Problem to work on :: Would you find each line in the entries below with the string "priority" and copy it?

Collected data
(** Evaluated: the modem does not answer the connect, the socket stays open, "post" sends
    its 16 bytes all the same, and "close" keeps the number. *)
Example post_unconnected :
  match client_life 0 [cmd "connect"; cmd "post"; cmd "close"] client_off with
  | Ret (_, a) => g_socket_id a = 0 ∧ hello ∈ written (client (drv (sockets a))) ∧ length hello = 16%nat ∧
                  socket_list (sockets a) = None
  | Fault _ => False
  end.
Proof. vm_compute. split; [done|]. split; [|done]. repeat (first [by left|right]). Qed.

(** Another thread opens a socket after the client closed its own: it gets the number the
    client still has, and the client's next "close" is that socket's end. *)
Example closes_another :
  match (client_life 0 [cmd "connect"; cmd "close"] ;;
         other ← on_layer (at_socket AF_INET SOCK_STREAM 0);
         client_life 0 [cmd "close"] ;;
         found ← on_layer (at_get_socket other);
         mret (other, found)) client_off with
  | Ret ((other, found), _) => other = 0 ∧ found = None
  | Fault _ => False
  end.
Proof. vm_compute. done. Qed.

(** What the server sent is printed as a string: up to its first zero, and beyond the array
    when the 384 bytes hold none. *)
Example prints_to_the_zero :
  match client_life 0 [Incoming (Received 0 [65; 66; 0; 67]); Round] (MkApp one_socket 0 []) with
  | Ret (_, a) => console a = [CRLF ++ bytes "Socket receive data is:" ++ CRLF ++ [65; 66] ++ CRLF]
  | Fault _ => False
  end.
Proof. vm_compute. done. Qed.
Example prints_beyond :
  client_life 0 [Incoming (Received 0 (replicate 400 65)); Round] (MkApp one_socket 0 []) = Fault OutOfBounds.
Proof. vm_compute. done. Qed.
(** Writing a character. *)
Lemma fifo_put_content size f c :
  fifo_ok size f →
  ∃ f', fifo_put size f c = Ret f' ∧ fifo_ok size f' ∧
    content size f' = keep (Z.to_nat (size - 1)) (content size f ++ [u8 c]).
Proof.
  intros Hf. pose proof (fill_lt _ _ Hf) as Hn. pose proof (fill_put _ _ Hf) as Hp.
  pose proof Hf as [Hs Hb Hput Hget He Hbytes].
  unfold fifo_put, set_byte.
  replace ((0 <=? put_index f) && (put_index f <? Z.of_nat (length (buffer f)))) with true
    by (symmetry; apply andb_true_iff; rewrite Z.leb_le, Z.ltb_lt; lia).
  rewrite res_bind_ret, !next_index_mod by lia.
  pose proof (ring_snoc size (buffer f) (get_index f) (fill size f) (u8 c)) as Hsn.
  rewrite Hp in Hsn. specialize (Hsn ltac:(lia) Hget Hb Hn).
  assert (∀ b', length (<[Z.to_nat (put_index f) := b']> (buffer f)) = length (buffer f)) as Hl
    by (intros; apply length_insert).
  case_if.
  - eexists. split; [done|]. split.
    { split; cbn; try rewrite Hl; try lia; try (apply Z.mod_pos_bound; lia);
        try (by apply Forall_insert; [|apply u8_byte]).
      intros H. exfalso. revert H E. wraps. }
    unfold content at 1. unfold fill at 1. cbn [buffer get_index put_index].
    assert (fill size f = Z.to_nat (size - 1)) as Hfill.
    { unfold fill. f_equal. revert E. wraps. }
    replace (Z.to_nat (((put_index f + 1) mod size - (get_index f + 1) mod size) mod size))
      with (fill size f) by (rewrite Hfill; f_equal; revert E; wraps).
    unfold content. rewrite <- Hsn, ring_cons by lia. unfold keep. cbn [length].
    rewrite ring_length, Hfill.
    by replace (S (Z.to_nat (size - 1)) - Z.to_nat (size - 1))%nat with 1%nat by lia.
  - eexists. split; [done|]. split.
    { split; cbn; try rewrite Hl; try lia; try (apply Z.mod_pos_bound; lia).
      by apply Forall_insert; [|apply u8_byte]. }
    unfold content at 1. unfold fill at 1. cbn [buffer get_index put_index].
    replace (Z.to_nat (((put_index f + 1) mod size - get_index f) mod size)) with (S (fill size f))
      by (unfold fill; revert E; wraps).
    rewrite Hsn, keep_all; [done|]. rewrite length_app, content_length. cbn [length].
    unfold fill. revert E. wraps.
Qed.
(** C24.  The mutex of the kernel is a recursive lock with an owner, a depth and a queue:
    through every sequence of calls, hand-overs and timeouts of any number of threads that
    nests at most 255 deep, its calls return what those of the lock would, so that only the
    owner ever gets or releases it and a waiting thread is resumed as its owner.  Every
    thread that does not own it runs at its own priority, the owner at its own or a better
    one; and when the queue is in order of priority, never at a worse one than a thread
    that waits.  In order of arrival, which the AT client and the socket layer choose, the
    last point is lost at a hand-over: a thread that waits behind the new owner waits at a
    better priority than the owner runs at. *)
Theorem mutex_refines_lock base order acts rs l :
  (∀ t, 0 <= base t < 256) → lock_run base order acts free_lock = Some (rs, l) →
  wp (mutex_run acts) (λ rs' w, rs' = rs ∧
    owner (mutex w) = (fst <$> holder l) ∧ (tid <$> mutex_waiting (mutex w)) = waiters l ∧
    (∀ t, owner (mutex w) ≠ Some t → priority w t = base t) ∧
    (∀ o, owner (mutex w) = Some o → (o ∉ waiters l) ∧ 0 <= priority w o <= base o ∧
      (order ≠ RT_IPC_FLAG_FIFO → Forall (λ u, priority w o <= base u) (waiters l))))
    (fresh_mutex base order) ∧
  (∀ a b q c, holder l = Some (a, 1%nat) → waiters l = b :: q → c ∈ q → base c < base b →
    wp (mutex_run (acts ++ [Release a])) (λ _ w, owner (mutex w) = Some b ∧
      (tid <$> mutex_waiting (mutex w)) = q ∧ priority w c < priority w b) (fresh_mutex base order)).
Proof.
  intros Hbase Hrun. split.
  - eapply wp_mono; [by eapply run_refines; [|apply fresh_refines|exact Hrun]|]. cbn beta.
    intros rs' w [-> Hr]. split; [done|]. split; [apply Hr|]. split; [apply Hr|].
    rewrite (ref_owner _ _ _ _ Hr). split; [apply Hr|]. intros o Ho.
    destruct (holder l) as [[o' d]|] eqn:E; [|done]. injection Ho as ->.
    destruct (ref_boosted _ _ _ _ Hr o d E) as [Hp Hw]. split; [|by split].
    by apply (ref_apart _ _ _ _ Hr o d).
  - intros a b q c Hh Hw Hc Hlt.
    pose proof (run_refines base order Hbase acts _ _ _ _ (fresh_refines base order) Hrun) as Hw1.
    unfold wp in Hw1 |- *. rewrite mutex_run_app.
    destruct (mutex_run acts (fresh_mutex base order)) as [[rs1 w]|]; [|done]. destruct Hw1 as [-> Hr].
    pose proof (hand_over base order Hbase l w a b q c Hr Hh Hw Hc Hlt) as H. unfold wp in H.
    by destruct (mutex_act (Release a) w) as [[r w2]|].
Qed.

(** Two threads at priorities 20 and 15 and one at 5, a queue in order of arrival. *)
Definition three (t : Z) : Z := if t =? 1 then 20 else if t =? 2 then 15 else 5.
Definition contend : list mutex_action :=
  [Take 1 0; Take 1 0; Take 2 RT_WAITING_FOREVER; Take 3 RT_WAITING_FOREVER; Release 2; Release 3; Release 1].

Lemma mutex_refines_lock_witness :
  wp (mutex_run contend) (λ _ w, priority w 1 = 5 ∧ owner (mutex w) = Some 1) (fresh_mutex three RT_IPC_FLAG_FIFO) ∧
  wp (mutex_run (contend ++ [Release 1])) (λ _ w, owner (mutex w) = Some 2 ∧ priority w 3 < priority w 2)
    (fresh_mutex three RT_IPC_FLAG_FIFO).
Proof.
  assert (∀ t, 0 <= three t < 256) as Hb.
  { intros t. unfold three. destruct (t =? 1), (t =? 2); lia. }
  destruct (mutex_refines_lock three RT_IPC_FLAG_FIFO contend _ _ Hb eq_refl) as [_ H].
  split; [by vm_compute|].
  eapply wp_mono; [apply (H 1 2 [3] 3); [reflexivity|reflexivity|by left|done]|].
  cbn beta. intros r w (Ho & _ & Hp). by split.
Defined.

Answer to the problem ::
    thread that does not own it runs at its own priority, the owner at its own or a better
    one; and when the queue is in order of priority, never at a worse one than a thread
    better priority than the owner runs at. *)
    (∀ t, owner (mutex w) ≠ Some t → priority w t = base t) ∧
    (∀ o, owner (mutex w) = Some o → (o ∉ waiters l) ∧ 0 <= priority w o <= base o ∧
      (order ≠ RT_IPC_FLAG_FIFO → Forall (λ u, priority w o <= base u) (waiters l))))
      (tid <$> mutex_waiting (mutex w)) = q ∧ priority w c < priority w b) (fresh_mutex base order)).
  wp (mutex_run contend) (λ _ w, priority w 1 = 5 ∧ owner (mutex w) = Some 1) (fresh_mutex three RT_IPC_FLAG_FIFO) ∧
  wp (mutex_run (contend ++ [Release 1])) (λ _ w, owner (mutex w) = Some 2 ∧ priority w 3 < priority w 2)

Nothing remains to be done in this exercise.